Wie viel die Menschen uns doch bedeuten, die unser Leben besonders beeinflusst haben, dachte Nele beeindruckt. Bei mir ist es Noelie. Bei Hella Joram, bei Vio auch. Man sollte es ihnen erzählen, solange sie noch leben. Ich muss Teddy anrufen und ihr sagen, wie sehr sie mir geholfen hat. Und dass ich noch Zeit brauche.

»Ich habe sogar einen Ton gehört. Eine Saite klingt noch. Glaube ich jedenfalls. Kannst du es auch hören?« Nele hielt ihr das Handy ans Ohr.

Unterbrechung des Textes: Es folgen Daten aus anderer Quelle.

(** * rsllm / bin/music_player.py: the watch-concatenate-play loop

    A shallow embedding of the script [src/bin/music_player.py] and the
    properties its specification states about it.

    The script is sequential glue over the filesystem and two external
    programs (ffmpeg and mpv).  It is embedded as follows.

    - [bytes] is [list byte].  A Python [str] is a [string] holding the
      bytes that [os.fsencode] gives for it: UTF-8, with the bytes of a file
      name that are not UTF-8 kept as they are (Python holds them as lone
      surrogates).  The file system names files by these bytes.  A text file
      is read and written in strict UTF-8: reading bytes that are not valid
      UTF-8 raises [UnicodeDecodeError], writing a [str] that holds such
      file-name bytes raises [UnicodeEncodeError].
    - The filesystem and the process table are a [World]: a finite map from
      paths to files (a time stamp in nanoseconds and the contents), the
      answer [os.walk] gives for a directory, and a clock.  The file system
      is flat: [open(path, 'w')] always succeeds; reads of absent paths
      raise [FileNotFoundError].
    - [os.path.getmtime] returns a binary64 float, computed from the time
      stamp as CPython does; it is held exactly, as an integer number of
      units of 2^-82 second.
    - Effects are threaded through a small monad [M] carrying the world,
      a raised exception if any, and the list of observable events of the
      run (lines printed, external commands spawned, script functions
      entered).
    - The external programs are a parameter [proc] of the development: an
      arbitrary function from the command line and the world to an exit
      outcome and a new world.
    - [hashlib.md5] is a parameter too, through the interface [HashAlg] of
      hash objects; the instance [md5] below is MD5 itself. *)

From Stdlib Require Import ZArith Ascii String.
From Stdlib.Strings Require Import Byte.
From stdpp Require Import base option list sorting gmap strings.
From Equations Require Import Equations.
From Equations.Prop Require Import Logic.

Local Open Scope string_scope.
Local Open Scope Z_scope.
Local Open Scope list_scope.

(** ** Python values and built-ins *)

Abbreviation bytes := (list byte).

Definition encode (s : string) : bytes := list_byte_of_string s.
Definition decode (b : bytes) : string := string_of_list_byte b.

(** [str.endswith]: some tail of [s] is [suffix], compared character by
    character. *)
Fixpoint endswith (s suffix : string) : bool :=
  if String.eqb s suffix then true
  else match s with
       | EmptyString => false
       | String _ s' => endswith s' suffix
       end.

(** [str.startswith]. *)
Fixpoint startswith (s pre : string) : bool :=
  match pre, s with
  | EmptyString, _ => true
  | String c pre', String d s' => Ascii.eqb c d && startswith s' pre'
  | String _ _, EmptyString => false
  end.

(** [str.isspace] on an ASCII character. *)
Definition isspace (c : ascii) : bool :=
  let n := nat_of_ascii c in
  ((9 <=? n) && (n <=? 13) || (28 <=? n) && (n <=? 32))%nat.

(** The number of bytes of the whitespace character at the head of [s], and
    0 when [s] does not start with one.  The whitespace characters are those
    of [str.isspace]: the ASCII ones, U+0085, U+00A0, U+1680, U+2000 to
    U+200A, U+2028, U+2029, U+202F, U+205F and U+3000, in UTF-8. *)
Definition whitespace_length (s : string) : nat :=
  match s with
  | EmptyString => O
  | String c r =>
      if isspace c then 1%nat
      else
        match r with
        | String d r' =>
            let c := N_of_ascii c in
            let d := N_of_ascii d in
            if (c =? 194)%N && ((d =? 133)%N || (d =? 160)%N) then 2%nat
            else
              match r' with
              | String e _ =>
                  let e := N_of_ascii e in
                  if (c =? 225)%N && (d =? 154)%N && (e =? 128)%N
                     || (c =? 226)%N && (d =? 128)%N
                        && ((128 <=? e)%N && (e <=? 138)%N || (e =? 168)%N
                            || (e =? 169)%N || (e =? 175)%N)
                     || (c =? 226)%N && (d =? 129)%N && (e =? 159)%N
                     || (c =? 227)%N && (d =? 128)%N && (e =? 128)%N
                  then 3%nat
                  else O
              | EmptyString => O
              end
        | EmptyString => O
        end
  end.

Hella lauschte angestrengt. Dann lächelte sie beglückt. »Ja! O ja!«

»Hier ist eure Medizin«, sagte Timon, der aus der Küche kam.

»Es riecht gut«, meinte Quentin und schnupperte hoffnungsvoll.

»Ich mache gerade eine Suppe warm und backe Pasteten auf. Für mehr ist es schon zu spät«, entschuldigte sich Timon.

»Lieber Junge, das genügt doch vollkommen, vor allem wenn es schmeckt, wie es duftet!«

»Das sind die frischen Kräuter«, erklärte Timon.

»Kann ich dir helfen?«, erkundigte sich Nele.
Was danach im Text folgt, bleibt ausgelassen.